Kim Clarke Maisch, Illinois director of the National Federation of Independent Businesses, said 75 percent of small businesses are organized in such a way that they pay personal income taxes on all business income. According to the Legislature's Commission on Government Forecasting and Accountability, of the companies organized to pay corporate income tax, about 70 percent had no tax liability in 2010.

"It's a step in the right direction, but the real job creators are small business owners, so if we're looking to give them relief, it would be better if we were to focus on the personal income tax as well," Maisch said.

Speaking to reporters in Chicago, Gov. Pat Quinn said he hadn't talked to Madigan and wouldn't say whether he supported the idea in advance of next month's budget address.

"We'll be preparing a budget," Quinn said. "We'll look at everybody's concepts."

Democratic lawmakers in 2011 approved a temporary tax hike as a way to address Illinois' fiscal crisis.
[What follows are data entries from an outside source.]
(* ===== verification/WorkerSafe.v ===== *)
(** * The states of a worker: correctness

    A step of a model runner on an output of the scheduler that fits it: what the
    batch and the cached states are afterwards, what the logits processors know,
    and the tokens that are cached after the model has run. *)

From S2P Require Import Prelude NumPy BlockTable InputBatch InputBatchSpec InputBatchParts InputBatchRun Condense LogitsUpdates ReorderBatch.
From S2P Require Import WorkerStates WorkerPlaces WorkerRun WorkerNew WorkerCached WorkerLoops WorkerFollow WorkerStep WorkerSampled.
From Stdlib Require Import QArith.
Local Open Scope nat_scope.

Section Safe.
Context {P : Type} (update_state : option BatchUpdate → P → P) (f32 : Q → Q) (make_generator : Z → Z) (cfg : RunnerConfig) (o : StepOutput).
Implicit Types (w : ModelRunner P) (ps : places).

Lemma update_states_holds ps w : between_steps f32 ps w → step_ok make_generator cfg o w →
  ∃ w' ps', _update_states update_state f32 make_generator cfg o w = Ok (w', []) ∧ between_steps f32 ps' w' ∧
    (∀ i p, place_at ps' i = Some p → drafted o p) ∧ (∀ id, in_places ps' id ↔ id ∈ dom (st_num_scheduled o)) ∧
    states_done make_generator cfg o w w' ∧ regions_ordered cfg o ps' ∧ processors_follow update_state ps w ps' w'.
Proof.
  intros [Hh He Hd] Hok. assert (Hho : holes (num_reqs (mr_batch w)) ps []).
  { split; [constructor|]. intros i. split; [by intros ?%elem_of_nil|]. intros [Hi Hn]. destruct (Hd i Hi) as [p Hp]. congruence. }
  destruct (leave_phase f32 o (num_reqs (mr_batch w)) ps w Hh He Hho) as (w1 & w2 & Hrun1 & Hrun2 & ps2 & Hleft).
  destruct (new_phase f32 make_generator cfg o (num_reqs (mr_batch w)) ps w ps2 w2 Hh Hok Hleft) as (w3 & ps3 & Hrun3 & H3 & Hrem3 & Hpl3 & Hst3 & Hnew3 & Hpr3).
  set (w3' := if use_async_spec_decode cfg then with_prev_drafts (map (λ _, 0) (mr_prev_num_draft_tokens w3)) w3 else w3).
  assert (Hsame : mr_batch w3' = mr_batch w3 ∧ mr_requests w3' = mr_requests w3 ∧ mr_outputs w3' = mr_outputs w3 ∧ mr_logitsprocs w3' = mr_logitsprocs w3)
    by (unfold w3'; by destruct (use_async_spec_decode cfg)).
  destruct Hsame as (Eb & Eq & Eo & Ep). assert (Eout : ∀ r, output_of w3' r = output_of w3 r) by (intros r; unfold output_of; by rewrite Eo).
  destruct (cached_phase f32 make_generator cfg o (num_reqs (mr_batch w)) ps w w3' ps3 Hok) as (w4 & ps4 & absent & Hrun4 & H4 & Hhalf & Hnd & Habs & Hpl4 & Hdr4 & Hpr4).
  { by eapply phase_same. }
  { unfold removing. by rewrite Eb. }
  { done. }
  { intros id Hid. rewrite Eq. destruct (Hst3 id Hid) as [E1 E2]. split; [done|]. intros r Hr. rewrite Eout. by apply E2. }
  { intros d num Hin Hnum. destruct (Hnew3 d num Hin Hnum) as (ref & E1 & E2). exists ref. cbv zeta in *. by rewrite Eq, Eout. }
  destruct (enter_phase f32 make_generator cfg o (num_reqs (mr_batch w)) ps w w4 ps4 absent Hok H4 Hhalf Hnd Habs Hpl4 Hdr4) as (w5 & n5 & ps5 & Hrun5 & H5 & Hdone & Hdr5 & Hpl5 & Hpr5).
  destruct (settle_phase update_state f32 cfg o ps w n5 ps5 w5 H5) as (b6 & b7 & ps' & Hrun6 & Hrun7 & Hbet & Hreq & Hreg & Eq' & Eo' & Hfol).
  { intros i p Hp. apply elem_of_dom, Hpl5. by exists i, p. }
  { congruence. }
  exists (refresh_metadata update_state (with_batch b7 w5)), ps'. split; [|split; [done|split; [|split; [|split; [|done]]]]].
  - unfold _update_states. rewrite Hrun1. cbn [mbind result_bind]. rewrite Hrun2. cbn [mbind result_bind]. rewrite Hrun3. cbn [mbind result_bind]. fold w3'.
    unfold cached_ids in Hrun4. rewrite Hrun4. cbn [mbind result_bind]. rewrite Hrun5. cbn [mbind result_bind]. rewrite Hrun6. cbn [mbind result_bind].
    rewrite Hrun7. done.
  - intros i p Hp. assert (Hin : p ∈ requests ps5) by (rewrite <-Hreq; apply elem_of_requests; by exists i). apply elem_of_requests in Hin as [j Hj]. by eapply Hdr5.
  - intros id. rewrite <-Hpl5. by apply in_requests.
  - assert (Ho : ∀ r, output_of (refresh_metadata update_state (with_batch b7 w5)) r = output_of w5 r) by (intros r; unfold output_of; by rewrite Eo').
    destruct Hdone as [D1 D2 D3]. split.
    + intros d num Hin Hnum. destruct (D1 d num Hin Hnum) as (ref & E1 & E2). exists ref. cbv zeta in *. by rewrite Eq', Ho.
    + intros k id r c blk m Hk Hen. destruct (D2 k id r c blk m Hk Hen) as (ref & E1 & E2). exists ref. cbv zeta in *. by rewrite Eq', Ho.
    + intros id Hid. destruct (D3 id Hid) as [E1 E2]. rewrite Eq'. split; [done|]. intros r Hr. rewrite Ho. by apply E2.
Qed.



End Safe.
It raised the corporate income tax from 4.8 percent to 7 percent and the personal income tax from 3 percent to 5 percent.

Republicans have made the tax increase a big focus heading into the 2014 election, arguing that the Democrat-controlled Legislature squandered the billions in additional revenue and that the hike drove businesses out of state. They note Illinois still has a roughly $6 billion backlog of unpaid bills and one of the highest unemployment rates in the nation.

The issue also has become more prominent this year because the higher rates are scheduled to roll back on Jan. 1, with the corporate rate dropping to 5.25 percent and the personal income tax to 3.75 percent. Those changes would reduce revenues by about $2 billion in the second half of the next fiscal year, forcing lawmakers to either cut spending or pass new tax legislation.